⟨
Lemma last_write_all l1 l2 a v :
  writes_to l1 a -> (forall w v', AccWrite w a v' ∈ l1 -> v' = v) -> last_write (l1 ++ l2) a = Some v.
Proof.
  induction l1 as [|x l1 IH]; intros (w & v0 & Hin) Hv; [by apply not_elem_of_nil in Hin |].
  assert (Hv' : forall w v', AccWrite w a v' ∈ l1 -> v' = v).
  { intros w' v' H'. apply (Hv w'). apply elem_of_cons. by right. }
  apply elem_of_cons in Hin as [<- | Hin].
  - simpl. rewrite Z.eqb_refl. f_equal. apply (Hv w). apply elem_of_cons. by left.
  - assert (Hw : writes_to l1 a) by (by exists w, v0).
    destruct x as [w' a' | w' a' v' | r | r v']; simpl; auto.
    destruct (Z.eqb_spec a' a) as [-> |]; [| auto]. f_equal. apply (Hv w'). apply elem_of_cons. by left.
Qed.

Lemma writes_to_app l1 l2 a : writes_to (l1 ++ l2) a <-> writes_to l1 a \/ writes_to l2 a.
Proof.
  unfold writes_to. split.
  - intros (w & v & [H | H]%elem_of_app); [left | right]; by exists w, v.
  - intros [(w & v & H) | (w & v & H)]; exists w, v; apply elem_of_app; tauto.
Qed.

Lemma elem_of_steps i start stop step :
  0 < step -> i ∈ steps start stop step <-> exists k, 0 <= k < (stop - start + step - 1) / step /\ i = start + step * k.
Proof.
  intros Hs. unfold steps. rewrite list_elem_of_fmap. setoid_rewrite elem_of_seqZ.
  split; intros (k & H1 & H2); exists k; split; (done || lia).
Qed.

(** A part of the trace: where it writes, and the one value it writes. *)
Record seg_ok (seg : list access) (P : Z -> Prop) (v : Z) : Prop := {
  sg_at : forall a, writes_to seg a <-> P a;
  sg_val : forall w a v', AccWrite w a v' ∈ seg -> v' = v;
}.

Lemma seg_skip seg P v l a : seg_ok seg P v -> ~ P a -> last_write (seg ++ l) a = last_write l a.
Proof. intros [H1 _] Hn. apply last_write_none. by rewrite H1. Qed.

Lemma seg_hit seg P v l a : seg_ok seg P v -> P a -> last_write (seg ++ l) a = Some v.
Proof. intros [H1 H2] Hp. apply last_write_all; [by apply H1 | eauto]. Qed.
⟩
→ REQUIRED ACTION
Output every record above in full, exactly as it reads.

→ EXERCISE OUTPUT
Lemma last_write_all l1 l2 a v :
  writes_to l1 a -> (forall w v', AccWrite w a v' ∈ l1 -> v' = v) -> last_write (l1 ++ l2) a = Some v.
Proof.
  induction l1 as [|x l1 IH]; intros (w & v0 & Hin) Hv; [by apply not_elem_of_nil in Hin |].
  assert (Hv' : forall w v', AccWrite w a v' ∈ l1 -> v' = v).
  { intros w' v' H'. apply (Hv w'). apply elem_of_cons. by right. }
  apply elem_of_cons in Hin as [<- | Hin].
  - simpl. rewrite Z.eqb_refl. f_equal. apply (Hv w). apply elem_of_cons. by left.
  - assert (Hw : writes_to l1 a) by (by exists w, v0).
    destruct x as [w' a' | w' a' v' | r | r v']; simpl; auto.
    destruct (Z.eqb_spec a' a) as [-> |]; [| auto]. f_equal. apply (Hv w'). apply elem_of_cons. by left.
Qed.

Lemma writes_to_app l1 l2 a : writes_to (l1 ++ l2) a <-> writes_to l1 a \/ writes_to l2 a.
Proof.
  unfold writes_to. split.
  - intros (w & v & [H | H]%elem_of_app); [left | right]; by exists w, v.
  - intros [(w & v & H) | (w & v & H)]; exists w, v; apply elem_of_app; tauto.
Qed.

Lemma elem_of_steps i start stop step :
  0 < step -> i ∈ steps start stop step <-> exists k, 0 <= k < (stop - start + step - 1) / step /\ i = start + step * k.
Proof.
  intros Hs. unfold steps. rewrite list_elem_of_fmap. setoid_rewrite elem_of_seqZ.
  split; intros (k & H1 & H2); exists k; split; (done || lia).
Qed.

(** A part of the trace: where it writes, and the one value it writes. *)
Record seg_ok (seg : list access) (P : Z -> Prop) (v : Z) : Prop := {
  sg_at : forall a, writes_to seg a <-> P a;
  sg_val : forall w a v', AccWrite w a v' ∈ seg -> v' = v;
}.

Lemma seg_skip seg P v l a : seg_ok seg P v -> ~ P a -> last_write (seg ++ l) a = last_write l a.
Proof. intros [H1 _] Hn. apply last_write_none. by rewrite H1. Qed.

Lemma seg_hit seg P v l a : seg_ok seg P v -> P a -> last_write (seg ++ l) a = Some v.
Proof. intros [H1 H2] Hp. apply last_write_all; [by apply H1 | eauto]. Qed.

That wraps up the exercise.